Strategic pricing and price models

An research activity performed by Centre for Advanced Studies in Innovative Pricing (CASIP). Its focus is how new price models may enable firms to realize strategy, recognising that modern business models usually lead to multiple relationships where pricing has an impact on incentives and long-term joint developments. CASIP has developed a model which is currently tested for practical use, supported by a computerised graphical tool.

Project members: Mathias Cöster, Einar Iveroth, Nils-Göran Olve
Co-operation partners: Masaki Hayashi, Department of Game Design; Carl-Johan petri, Alf Westelius, Linköping University
Duration: CASIP is an ongoing research collaboration where the participating researchers continue to arrange tracks in conferences, write articles, inspire doctoral candidates in their research activities, and apply for external funding.
Financed by: Uppsala University

The Neuroaccounting group

We explore associations between brain-controlled functions and accounting behaviour. This new group has emerged out of collaborative work with neuroscientists and psychologists, building on the proposition that knowledge about the brain is essential if we want to understand why and how accounting information affects judgment, decision-making and other behavioural outcomes.

Project members: Janina Hornbach, Jenny Gustafson Backman, Lars Frimanson and Frank Hartmann.
Financed by: The Swedish Foundation for Humanities and Social Science, Handelsbankens Research Foundations, The Swedish Research School of Management and Information Technology, and The Swedish Auditing Academy.

The information content of interim reporting from a financial analyst perspective

In the last decade, there have been continuous discussions as to whether stock markets impose excessive disclosure requirements on listed firms. In Sweden, the expression “kvartalskapitalism" is used to denote the shortsighted view on corporate decision­ making that frequent reporting nurture. Several large firms listed in London (e.g. BHP Billiton and Unilever) have opted to reduce their reporting frequency and reporting depth. These changes stand in stark contrast to the increased reporting requirements caused by the introduction of International Financial Reporting Standards.

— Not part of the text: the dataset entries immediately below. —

(** * Routing-state inference and report-row reconciliation

    A shallow embedding of the scanning algorithms of [wo_updater.py]
    ([get_cc_date], [check_mrb_qty], [get_mrb_date], [in_quality],
    [get_yield_data], [get_yielded_date], [get_yield]) and of
    [po_notifier.py] ([get_next_process], [get_wo_nums],
    [merge_processing_data], [merge_materials_data]), followed by the
    properties established about them.

    Conventions of the embedding.
    - A quantity is the value [float(locale.atof(text))] of a field of the
      Abas response: a Python float, that is an IEEE 754 binary64 number
      ([float]).  Sums, differences and comparisons are the operations of
      binary64, with their rounding, their infinities and their NaN; sums
      are added in the order the code adds them.  The parsing of the text
      is not modelled: a field is read as the float it parses to.
    - Every HTTP request goes through [Abas.service], a record of response
      functions.  A request either answers or raises; the requests made are
      logged in order, so that call cardinality can be stated.
    - A Python exception is a value of [Py.exn]; a function that can raise
      returns in the monad [Abas.M]. *)

From Stdlib Require Import String Ascii List Bool Arith ZArith Floats Lia.
From Stdlib Require Import DecimalString.
Import ListNotations.
Local Open Scope nat_scope.
Local Open Scope string_scope.
Local Open Scope list_scope.

(* ===================================================================== *)
(** ** Python primitives *)
(* ===================================================================== *)

Module Py.

(** The exceptions the modelled code can raise.  [ServiceError] stands for
    any exception of [requests]/[json] while a response is fetched and
    decoded. *)
Inductive exn : Type :=
| IndexError
| UnboundLocalError
| AttributeError
| ServiceError.

Inductive result (A : Type) : Type :=
| Ok (a : A)
| Raise (e : exn).
Arguments Ok {A} a.
Arguments Raise {A} e.

(** [sub in s] *)
Fixpoint contains (sub s : string) : bool :=
  if String.prefix sub s then true
  else match s with
       | EmptyString => false
       | String _ s' => contains sub s'
       end.

(** [s.startswith(prefixes)] for a tuple of prefixes *)
Definition startswith (s : string) (prefixes : list string) : bool :=
  existsb (fun p => String.prefix p s) prefixes.

(** [s.replace(old, new)] for a non-empty [old]: every occurrence, left to
    right, without overlap.  [skip] counts the characters of a matched
    occurrence still to be dropped. *)
Fixpoint replace_from (old new : string) (skip : nat) (s : string) : string :=
  match s with
  | EmptyString => EmptyString
  | String c s' =>
      match skip with
      | S k => replace_from old new k s'
      | O => if String.prefix old s
             then String.append new (replace_from old new (String.length old - 1) s')
             else String c (replace_from old new 0 s')
      end
  end.

Definition replace (s old new : string) : string := replace_from old new 0 s.

(** [sep.join(l)] *)
Definition join (sep : string) (l : list string) : string := String.concat sep l.

(** [str(n)] for a non-negative integer *)
Definition str (n : nat) : string := NilEmpty.string_of_uint (Nat.to_uint n).

(** [s[-8:-3]] *)
Definition slice_m8_m3 (s : string) : string :=
  let n := String.length s in
  String.substring (n - 8) ((n - 3) - (n - 8)) s.

(** [s[k]] for [k >= 0], as a one-character string *)
Definition char_at (s : string) (k : nat) : result string :=
  match String.get k s with
  | Some c => Ok (String c EmptyString)
  | None => Raise IndexError
  end.

(** [l[k]] for [k >= 0] *)
Definition item {A : Type} (l : list A) (k : nat) : result A :=
  match nth_error l k with
  | Some a => Ok a
  | None => Raise IndexError
  end.

End Py.

Export Py.

(* ===================================================================== *)
(** ** The Abas service and the monad of requests *)
(* ===================================================================== *)

Module Abas.

(** One row of a production-center table
    ([tableFields]: order, art, artbez, frgmge, ycomplete, mrbqty,
    rverlust, vorgang).  Row 0 of a table is the header of the work
    order; rows [1..n-1] are its operations. *)
Record OperationStep : Type := mkStep {
  order : string;      (* work slip *)
  art : string;        (* product code *)
  artbez : string;     (* description *)
  frgmge : float;          (* quantity to be released *)
  ycomplete : float;       (* yield *)
  mrbqty : float;          (* MRB quantity *)
  rverlust : float;        (* scrap *)
  vorgang : string     (* database id of the operation *)
}.

(** One completion confirmation of the work order database. *)
Record Confirmation : Type := mkConfirmation {
  bumge : float;           (* confirmed yield *)
  ymrbqty : float;         (* confirmed MRB quantity *)
  verlust : float;         (* confirmed scrap *)
  abldat : string;     (* filing date *)
  stand : string       (* time stamp of the last change *)
}.

(** One line of a purchase order. *)
Record PoLine : Type := mkPoLine {
  ptext : string;
  artikel : string
}.

Inductive request : Type :=
| PostCompletionConfirmations (database_id : string)   (* CC_URL *)
| GetFiledConfirmations (work_slip : string)           (* WO_DB_URL?criteria=... *)
| GetConfirmation (database_id : string)               (* WO_DB_URL/id *)
| GetPurchaseOrder (database_id : string)              (* PO_URL + id *)
| PostProductionCenter (wo_num : string).              (* PROD_CENTER_URL *)

(** The responses of the service, one function per endpoint. *)
Record service : Type := mkService {
  (* rows (twonum, tdate) of the completion confirmations Infosystem *)
  completion_confirmations : string -> result (list (string * string));
  (* ids of the filed confirmations of a work slip, in filing order *)
  filed_confirmations : string -> result (list string);
  confirmation : string -> result Confirmation;
  purchase_order : string -> result (list PoLine);
  production_center : string -> result (list OperationStep)
}.

(** A computation: the requests it made, in order, and how it ended. *)
Definition M (A : Type) : Type := (list request * result A)%type.

Definition ret {A : Type} (a : A) : M A := ([], Ok a).

Definition raise {A : Type} (e : exn) : M A := ([], Raise e).
(** * Home video-surveillance dashboard: front-end state logic

    A shallow embedding of the client-side logic of the dashboard (Vue
    single-file components and Pinia stores) and the properties its
    specification states about it.

    Conventions of the embedding:
    - a component's reactive state is a record; a handler is a function
      from the state (and the inputs the browser or the backend
      supplies) to the new state and the list of effects it performs;
    - an [await] is modelled at its completion: the outcome of the
      awaited request is an argument of the handler;
    - JavaScript objects that are shared between arrays live in an
      explicit heap ([gmap] from locations to records), arrays hold
      locations;
    - counters and pixel sizes are [Z]; the coordinates the geometry
      code computes are JavaScript numbers, that is IEEE 754 binary64
      values with their rounding ([spec_float] of the Standard
      Library);
    - a template ref ([loginSlideRef] and the like) is set exactly
      while the element it names is rendered; what a library component
      does behind a call of this code ([resetFields] of a form) is
      modelled by the state it needs. *)

From Stdlib Require Import ZArith QArith Lia SpecFloat.
From stdpp Require Import gmap list strings.

Close Scope Q_scope.
Open Scope Z_scope.

(** ** Values and effects shared by the components *)

(** A JavaScript number: an IEEE 754 binary64 value (53 bits of
    precision, exponents below 1024): a zero, an infinity, [NaN], or
    [(-1)^s * m * 2^e]. *)
Abbreviation number := spec_float.

(** The number an integer converts to. *)
Definition int (n : Z) : number := binary_normalize 53 1024 n 0 false.

(** [a + b], [a - b], [a * b] and [a / b]: the exact result rounded
    to the nearest number, ties to even. *)
Definition num_add (a b : number) : number := SFadd 53 1024 a b.
Definition num_sub (a b : number) : number := SFsub 53 1024 a b.
Definition num_mul (a b : number) : number := SFmul 53 1024 a b.
Definition num_div (a b : number) : number := SFdiv 53 1024 a b.

(** The value is in the canonical form of the format, as every number
    of a running program is. *)
Definition is_double (a : number) : Prop := valid_binary 53 1024 a = true.

(** A finite number other than zero. *)
Definition is_finite (a : number) : Prop :=
  match a with
  | S754_finite _ _ _ => True
  | _ => False
  end.

(** [Math.max(a, b)] and [Math.min(a, b)]: [NaN] when an argument is
    [NaN]; [+0] is larger than [-0]. *)
Definition Math_max (a b : number) : number :=
  match SFcompare a b with
  | None => S754_nan
  | Some Lt => b
  | Some Gt => a
  | Some Eq => match a with S754_zero true => b | _ => a end
  end.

Our point so far is not to prematurely argue that quarterly reports are necessary or unnecessary, but to show that we do not know what information is in the report, and we do not know how the market reacts to it. Consequently, the purpose is to investigate whether quarterly reports provide useful information to investors. In particular, we are interested in the interplay between quarterly reports and financial analyst expectations. This interplay determines market reactions and ultimately sets the firms capital cost.

Project members: Joachim Landström, Mattias Hamberg, Daniel Brännström, Qishen Yang
Duration: - 2018
Financed by: SHB Forskningsstiftelser

The Teachings of Management, Perceptions in a society of organisations

The project seeks to relate ideas of organisation and management and give a comprehensive overview over a belief system that is often taken for granted or ignored all together. It identifies a coherent set of presumptions prevalent in contemporary society and seen to be necessary to the idea of 'organisations', despite the generally acknowledged fact that they are largely unfeasible.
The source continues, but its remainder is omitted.